Andrea Mantegna’s Lamentation over the Dead Christ. Note the foreshortening of the body.
Aylan Kurdi on the beach.
Aylan Kurdi on the beach.

Jim Auchlich compares the image of the police officer carrying Aylan’s body away from the shore to a pieta:

Essentially, it is a Pieta, originally coined in 11th century Byzantium the iconography developed in Northern Europe from about 1400 as a stage in the depiction of the Passion of Christ (Figure 11). As such we could tag it with the words: Family; Sacrifice; Martyrdom; Displacement; Flight; Survival; Protection; Resurrection; Redemption; Salvation; Pity; Mercy; Sorrow; Piety and ultimately Victory over Death. Crucially, the body is held forward by an authority figure (Mother of God, father, soldier, policeman, fireman). The body is held in a gesture of offering up, as if to bear witness and to implore for the intercession of an even higher authority.

Police officer carrying Aylan Kurdi
One of the images that was heavily circulated was the police officer carrying Aylan’s body.
Photograph of Michelangelo's Pieta at the Vatican. Mary holding the dead Jesus across her lap.
Michaelangelo’s Pieta at the Vatican shows Mary holding Jesus after his death. The pieta motif is one of the most common in Western art history.

The images were immensely influential in Europe, but of course they were also spread elsewhere, particularly in Middle-Eastern cultures, where the pieta is not part of the cultural heritage. Auchlich notes this, mentioning that different images were more popular in non-Western sources.

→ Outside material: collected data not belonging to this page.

Definition triage_one d (origin : Origin) (found : Triage) (ask : EventId * AgentId) :
  result Triage (StoreError S) :=
  let '(request, responder) := ask in
  if negb (bool_decide (AgentId_origin responder = origin)) then Ok found else
  let? card := view_profile d responder in
  let? config := agent_config d (AgentId_name responder) in
  Ok (match card, config with
      | Some card, Some _ =>
          match mode card with
          | Mode_Managed =>
              if existsb (fun agent => bool_decide (agent = responder)) (ready found) then found
              else mkTriage (ready found ++ [responder]) (unavailable found)
          | Mode_Interactive => found
          end
      | _, _ => mkTriage (ready found) (unavailable found ++ [(request, responder)])
      end).

Fixpoint triage_loop d (origin : Origin) (asks : list (EventId * AgentId)) (found : Triage) :
  result Triage (StoreError S) :=
  match asks with
  | [] => Ok found
  | ask :: asks => let? found := triage_one d origin found ask in triage_loop d origin asks found
  end.

Definition triage d (origin : Origin) : result Triage (StoreError S) :=
  let? asks := view_open_asks d in
  triage_loop d origin asks (mkTriage [] []).

Definition end_unavailable (ask : EventId * AgentId) : Act D S unit :=
  let '(request, responder) := ask in
  let! found := act_read (fun d => view_event d request) in
  match found with
  | Some event => Tx_end event responder Outcome_Unavailable
  | None => act_ok tt
  end.

Definition dispatch_work : Act D S (list AgentId) :=
  let! local := act_origin in
  let! current := act_read (fun d => triage d local) in
  do! act_each (unavailable current) end_unavailable in
  act_ok (ready current).

Definition Store_dispatchable (rung : result unit S) store : Store D * result (list AgentId) (StoreError S) :=
  match Store_read store (fun d => triage d (Store_origin store)) with
  | Err e => (store, Err e)
  | Ok seen =>
      match unavailable seen with
      | [] => (store, Ok (ready seen))
      | _ => Store_write rung store dispatch_work
      end
  end.

(** The requests an agent has claimed. *)
Definition claimed_by d (agent : AgentId) : result (list EventId) (StoreError S) :=
  try_map (fun row => map_err StoreError_Invalid (EventId_try_from row.1))
    (List.filter (fun row => bool_decide (row.2 = AgentId_fmt agent)) (redb_iter d TURNS)).

Definition interrupt (agent : AgentId) (request : EventId) : Act D S unit :=
  let! found := act_read (fun d => view_event d request) in
  do! (match found with
       | Some event => Tx_end event agent Outcome_Interrupted
       | None => act_ok tt
       end) in
  do! act_write (table_remove TURNS (event_key request)) in
  act_ok tt.

Definition recover_work (now : Stamp) (agent : AgentId) : Act D S N :=
  let! claimed := act_read (fun d => claimed_by d agent) in
  do! act_each claimed (interrupt agent) in
  do! (match claimed with
       | [] => act_ok tt
       | _ => worker_activity now agent ActivityState_Waiting
       end) in
  act_ok (N.of_nat (length claimed)).

Definition Store_recover (rung : result unit S) store (now : Stamp) (agent : AgentId) :
  Store D * result N (StoreError S) := Store_write rung store (recover_work now agent).

Definition claim_work (now : Stamp) (agent : AgentId) : Act D S (option Turn) :=
  let! asks := act_read (fun d => open_for d agent) in
  match asks with
  | [] => act_ok None
  | request :: _ =>
      let! found := act_read (fun d => view_profile d agent) in
      let! card := act_lift (ok_or found (StoreError_Unknown (AgentId_fmt agent))) in
      let! found := act_read (fun d => agent_config d (AgentId_name agent)) in
      let! config := act_lift (ok_or found (StoreError_Unknown (AgentId_fmt agent))) in
      let! (conversation, audience) :=
        act_lift (ok_or (Body_thread (Event_body request)) (StoreError_Corrupt "an ask is a message")) in
      do! act_author Priority_Ending
            (Body_TurnStarted (Event_id request) conversation audience (AgentId_name agent)) in
      do! worker_activity now agent ActivityState_Working in
      do! act_write (table_insert TURNS (event_key (Event_id request)) (AgentId_fmt agent)) in
      act_ok (Some (mkTurn request agent card config))
  end.

Definition Store_claim (rung : result unit S) store (now : Stamp) (agent : AgentId) :
  Store D * result (option Turn) (StoreError S) := Store_write rung store (claim_work now agent).

(** [answered_at] and [now] are two readings of the clock. *)
Definition finish_work (answered_at now : Stamp) (turn : Turn) (completion : Completion) : Act D S unit :=
  do! (match completion with
       | Completion_Answered text session =>
           let! (conversation, audience) :=
             act_lift (ok_or (Body_thread (Event_body (Turn_request turn)))
                         (StoreError_Corrupt "an ask is a message")) in
           do! act_author Priority_Ending
                 (Body_Message conversation (AgentId_name (Turn_agent turn)) text audience
                    (Intent_Reply (Event_id (Turn_request turn))) answered_at None) in
           let config := mkLocalAgent (LocalAgent_cwd (Turn_config turn)) (Some session) in
           let! encoded := act_lift (store_encode config) in
           act_write (table_insert LOCAL_AGENTS (as_str (AgentId_name (Turn_agent turn))) encoded)
       | Completion_Failed => Tx_end (Turn_request turn) (Turn_agent turn) Outcome_Failed
       end) in
  do! act_write (table_remove TURNS (event_key (Event_id (Turn_request turn)))) in
  worker_activity now (Turn_agent turn) ActivityState_Waiting.

Definition Store_finish (rung : result unit S) store (answered_at now : Stamp) (turn : Turn) (completion : Completion) :
  Store D * result unit (StoreError S) := Store_write rung store (finish_work answered_at now turn completion).
End turns.

Section admissible.
Context {D S : Type} `{!Redb D S} `{!RedbLaws D S} `{codec : !Codec} `{records : !StoreCodec} `{laws : !StoreCodecLaws}.

#[export] Instance admissible_worker_activity now agent state :
  Admissible (worker_activity (D := D) (S := S) now agent state).
Proof. unfold worker_activity. solve_admissible. Qed.
#[export] Instance admissible_end request by_ outcome : Admissible (Tx_end (D := D) (S := S) request by_ outcome).
Proof. unfold Tx_end. solve_admissible. Qed.
#[export] Instance admissible_dispatch : Admissible (dispatch_work (D := D) (S := S)).
Proof. unfold dispatch_work, end_unavailable. solve_admissible. Qed.
#[export] Instance admissible_recover now agent : Admissible (recover_work (D := D) (S := S) now agent).
Proof. unfold recover_work, interrupt. solve_admissible. Qed.
#[export] Instance admissible_claim now agent : Admissible (claim_work (D := D) (S := S) now agent).
Proof. unfold claim_work. solve_admissible. Qed.
#[export] Instance admissible_finish answered_at now turn completion :
  Admissible (finish_work (D := D) (S := S) answered_at now turn completion).
Proof. unfold finish_work. solve_admissible. Qed.
End admissible.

It is interesting to note that accounts of the event from non-Western sources favour the image of the body alone to signal a different visual tradition.

An example of a version of the Aylan image showing Aylan as an angel.
An example of a version of the Aylan image showing Aylan as an angel.

There is a lot more to say about these images, and about the many edited and altered versions of the Aylan images. The short papers in the Visual Social Media Lab’s report or my and Radhika’s short paper are just touching the top of  the iceberg. But taken together, they say a lot.